No dia anterior, Paxton meteu-se num avião para Nova Iorque, após ter desistido do seu apartamento em Paris. Decidiu ficar no Algonquin até encontrar apartamento e, ao chegar ao jornal no dia seguinte, não conseguiu acreditar quando lhe pediram que se deslocasse a São Francisco, a fim de entrevistar os prisioneiros de guerra, no Presídio.

E respondeu que, muito pura e simplesmente, não iria. Tinham de mandar outra pessoa. Acabara de regressar, sentia-se cansada e tinha de procurar apartamento. Tudo argumentos pouco sólidos, e tanto ela como a editora o sabiam.

Quando a pressionaram, virou-se para a editora e respondeu que não lhe interessava que represálias pudessem exercer, mas não iria, pois era excessivamente doloroso.

Deixaram-na em paz todo esse dia e, às seis da tarde, o, editor chefe telefonou e suplicou-lhe que aceitasse. Por fim, cansada, exausta e irritada, acabou por ceder.

Viajou no dia seguinte, a tempo de apanhar o avião que chegou à Base da Força Aérea de Travis. Enquanto se detinha a observar o mesmo cenário que se lhe deparara em Manila há seis semanas, sabia exactamente como iria ser doloroso.

No entanto, desta vez sabia, pelo menos, o que a esperava e preparou-se para o que iria ouvir das mulheres, dos homens e até mesmo das crianças. Durante os dias seguintes, foi tão mau quanto esperava e ainda mais. O pior aconteceu, porém, quando um dos homens mencionou três colegas que tinham fugido e a história tinha um toque familiar.

Uma parte dela não queria saber, e a outra indicava-lhe o que tinha a fazer. Começou a fazer-lhe as mesmas perguntas que dirigira aos outros homens, em Clark, mas, desta vez, as respostas foram diferentes. Sim, tinha a certeza de que três homens haviam escapado. E dois outros tinham conseguido uma fuga com sucesso antes disso.

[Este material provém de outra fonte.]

(** The queue reads the slots of the queued chains only. *)
Lemma queue_holds_frame (c c' : iree_hal_cuda_tracing_context_t) chains :
  queue_holds c chains →
  submitted_event_list c' = submitted_event_list c →
  (∀ i, i ∈ concat chains → event_pool c' !! i = event_pool c !! i) →
  queue_holds c' chains.
Proof.
  intros (heads & Hheads & Hchains & Htail) Hsub Hframe.
  assert (Hin : ∀ h, h ∈ heads → h ∈ concat chains).
  { intros h Hh. apply (queue_heads _ _ _ _ Hchains) in Hh as (l & Hl).
    apply elem_of_concat. exists (h :: l). split; [done|by left]. }
  exists heads. rewrite Hsub. split; [|split; [|done]].
  - eapply linked_frame; [exact Hheads|].
    intros i e Hi He. exists e. by rewrite Hframe by by apply Hin.
  - clear Hheads Htail Hin.
    induction Hchains as [|h l heads chains Hh _ IH]; constructor.
    + eapply linked_frame; [exact Hh|].
      intros i e Hi He. exists e. split; [|done]. rewrite Hframe; [done|].
      simpl. apply elem_of_app. by left.
    + apply IH. intros i Hi. apply Hframe. simpl. apply elem_of_app. by right.
Qed.

Lemma elem_of_queued_chains (chain : nat → list nat) (q : list nat) i :
  i ∈ concat (chain <$> q) ↔ ∃ cb, cb ∈ q ∧ i ∈ chain cb.
Proof.
  rewrite elem_of_concat. split.
  - intros (l & Hl & Hi). apply list_elem_of_fmap in Hl as (cb & -> & Hcb).
    by exists cb.
  - intros (cb & Hcb & Hi). exists (chain cb). split; [|done].
    apply list_elem_of_fmap. by exists cb.
Qed.

Lemma NoDup_queued_chains (chain : nat → list nat) (q : list nat) :
  NoDup q → (∀ cb, NoDup (chain cb)) →
  (∀ cb cb' i, i ∈ chain cb → i ∈ chain cb' → cb = cb') →
  NoDup (concat (chain <$> q)).
Proof.
  intros Hq Hnd Hdisj. induction Hq as [|a q Ha Hq IH]; [constructor|].
  rewrite fmap_cons. cbn [concat]. apply NoDup_app. split; [done|].
  split; [|done]. intros i Hi Hin.
  apply elem_of_queued_chains in Hin as (cb & Hcb & Hicb).
  by rewrite (Hdisj a cb i Hi Hicb) in Ha.
Qed.

Lemma chains_unchanged (chain chain' : nat → list nat) (q : list nat) :
  (∀ cb, cb ∈ q → chain' cb = chain cb) → chain' <$> q = chain <$> q.
Proof.
  induction q as [|a q IH]; intros H; [done|].
  rewrite !fmap_cons, H by by left. f_equal. apply IH.
  intros cb Hcb. apply H. by right.
Qed.

(** Inserting a query into a recording command buffer: refused by the
    assertion when one event is left, else the first free event moves to
    the end of the command buffer's chain. *)
Lemma insert_query_lifecycle ph fl chain q s cb :
  lifecycle ph fl chain q s → ph cb = Recording →
  step true s (InsertQuery cb) = Fault AssertionFailure ∨
  ∃ f fl' s',
    fl = f :: fl' ∧
    step true s (InsertQuery cb) = Done s' ∧
    issued_by true s (InsertQuery cb)
      = [uint16_t (uint32_t (pool_index f))] ∧
    sink s' = sink s ∧
    length (event_pool (context s')) = length (event_pool (context s)) ∧
    lifecycle ph fl'
      (λ x, if decide (cb = x) then chain cb ++ [f] else chain x) q s'.
Proof.
  intros (Hfl & Hne & Hch & P1 & P2 & P3 & Hq & Hqnd & Hqph & F1 & F3) Hrec.
  destruct fl as [|f fl]; [done|].
  destruct fl as [|f' fl'].
  { left. apply linked_cons_inv in Hfl as (Hhead & e & He & Hnil).
    apply linked_empty_inv in Hnil. cbn [step].
    by rewrite (proj1 (insert_query_last_free_event_asserts
                         (context s) (list_of s cb) f e true Hhead He Hnil)). }
  right.
  pose proof (linked_NoDup _ _ _ _ Hfl) as Hnd.
  apply NoDup_cons in Hnd as [Hffl _].
  destruct (insert_query_spec true (context s) (list_of s cb) f (f' :: fl')
              (chain cb)) as (c' & l' & Hrun & Hhdr & Hfl' & Hl' & Hw);
    [done|done|by eauto|done|].
  exists f, (f' :: fl'), (mk_system c' (<[cb := l']> (lists s)) (sink s)).
  split; [done|]. cbn [step issued_by]. rewrite Hrun, outcome_bind_Done.
  split; [done|]. split; [done|]. split; [done|]. split; [apply Hw|].
  assert (Hflag : ∀ i e', event_pool c' !! i = Some e' →
            ∃ e, event_pool (context s) !! i = Some e ∧
                 next_submission e' = next_submission e ∧
                 was_submitted e' = was_submitted e).
  { intros i e' He'. destruct Hw as [Hlen Hw].
    destruct (lookup_lt_is_Some_2 (event_pool (context s)) i) as [e He].
    { rewrite <- Hlen. by eapply lookup_lt_Some. }
    destruct (Hw i e He) as (e'' & He'' & _ & Hns & Hws & _).
    exists e. assert (e'' = e') as -> by congruence. done. }
  assert (Hcbq : cb ∉ q).
  { intros Hin. apply Hqph in Hin as [Hin _]. congruence. }
  unfold lifecycle. cbn [context].
  split; [done|]. split; [done|].
  split; [|split; [|split; [|split; [|split; [|split; [|split; [|split]]]]]]].
  - intros x. rewrite list_of_insert. case_decide as Hx; [done|].
    destruct (Hch x) as [Hlx Htx]. split; [|done].
    eapply cb_list_writes_elsewhere; [done|done|].
    intros i Hi Hin. apply elem_of_cons in Hin as [->|Hin].
    + by apply (P1 x f Hi); left.
    + by apply Hx, (P2 cb x i).
  - intros x i Hi Hin. case_decide as Hx.
    + apply elem_of_app in Hi as [Hi|Hi].
      * apply (P1 cb i Hi). by right.
      * apply list_elem_of_singleton in Hi as ->. done.
    + apply (P1 x i Hi). by right.
  - intros x y i Hi Hj.
    assert (Hf : ∀ z, f ∉ chain z) by (intros z Hz; apply (P1 z f Hz); by left).
    destruct (decide (cb = x)) as [Hx|Hx], (decide (cb = y)) as [Hy|Hy];
      try congruence.
    + subst x.
      apply elem_of_app in Hi as [Hi|Hi]; [by apply (P2 cb y i)|].
      apply list_elem_of_singleton in Hi as ->. by destruct (Hf y).
    + subst y.
      apply elem_of_app in Hj as [Hj|Hj]; [by apply (P2 x cb i)|].
      apply list_elem_of_singleton in Hj as ->. by destruct (Hf x).
    + by apply (P2 x y i).
  - intros i Hi. destruct Hw as [Hlen _]. rewrite Hlen in Hi.
    destruct (P3 i Hi) as [Hin|(x & Hx)].
    + apply elem_of_cons in Hin as [->|Hin]; [|by left].
      right. exists cb. rewrite decide_True by done.
      apply elem_of_app. right. by left.
    + right. exists x. case_decide; [subst x|done].
      apply elem_of_app. by left.
  - rewrite (chains_unchanged chain).
    2: { intros x Hx. rewrite decide_False; [done|]. by intros ->. }
    eapply queue_holds_writes; [exact Hq|apply Hhdr|exact Hw|].
    intros i Hi Hin. apply elem_of_queued_chains in Hi as (x & Hx & Hix).
    apply elem_of_cons in Hin as [->|Hin].
    + apply (P1 x f Hix). by left.
    + apply Hcbq. by rewrite (P2 cb x i Hin Hix).
  - done.
  - intros x. rewrite Hqph. case_decide as Hx; [subst x|done].
    split; intros [H1 H2]; congruence.
  - intros i e' He' Hprem. destruct (Hflag i e' He') as (e & He & Hns & Hws).
    destruct (F1 i e He) as [H1 H2].
    { intros x l Hx Hcx. apply (Hprem x l Hx).
      rewrite decide_False; [done|]. intros ->. done. }
    split; congruence.
  - intros x h l e' Hx Hcx He'.
    destruct (decide (cb = x)) as [->|Hne']; [congruence|].
    destruct (Hflag h e' He') as (e & He & _ & Hws). rewrite Hws.
    by eapply F3.
Qed.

Achava que todos os outros, que haviam tentado, tinham sido mortos, um grupo de sete, de uma vez, e de quatro de outra. No entanto, alguns haviam conseguido e, dos três a que se referiu, um fora bem sucedido. Dois foram mortos, mas um deles nunca regressara.

- Quem era? - inquiriu com um nó na garganta, desejando nunca ter vindo, desejando não recomeçar a acalentar esperanças. Estava disposta a deixá-lo repousar, porque não a deixavam? - Sabe quem ele era?

- Não tenho a certeza.

Rebuscou na memória, que não era o que fora anteriormente. Tinham-no exposto a tudo. Choques eléctricos, tortura, perdera os dois polegares e uma perna quase gangrenaram. Como havia de saber quem escapara e vivera, raios? Como podia fazer-lhe isto? No entanto, era o que estava a acontecer, e ela susteve a respiração, esperando a resposta.

- Sei que era da base de Cti Chi... um rato de túnel... - prosseguiu. - ... Mas não estou certo do nome. Talvez me lembre se o ouvir - desculpou-se e ela sentiu-se culpada por incitá-lo, mas não deixou de o fazer.

- Tony Campobello? - sussurrou.

- Exacto! - exclamou, fitando-a. - É ele! - Parecia boquiaberto, surpreendido por ela saber o nome. - Escapou. Oh... não sei... talvez há dezoito meses... dois anos, não estou certo. E sei que ele conseguiu.

- Como sabe? - inquiriu Paxton, sentindo-se desfalecer ao ouvi-lo falar.

- Não trouxeram o corpo de volta e... - Parecia levemente atrapalhado. - Um dos guardas contou-me.

- Não podia estar a mentir? - retorquiu.

Agora, quase desejava que ele estivesse morto, não queria ser novamente torturada com a esperança, mas era impossível esquecer o que aquele homem dizia. Não podia ignorá-lo.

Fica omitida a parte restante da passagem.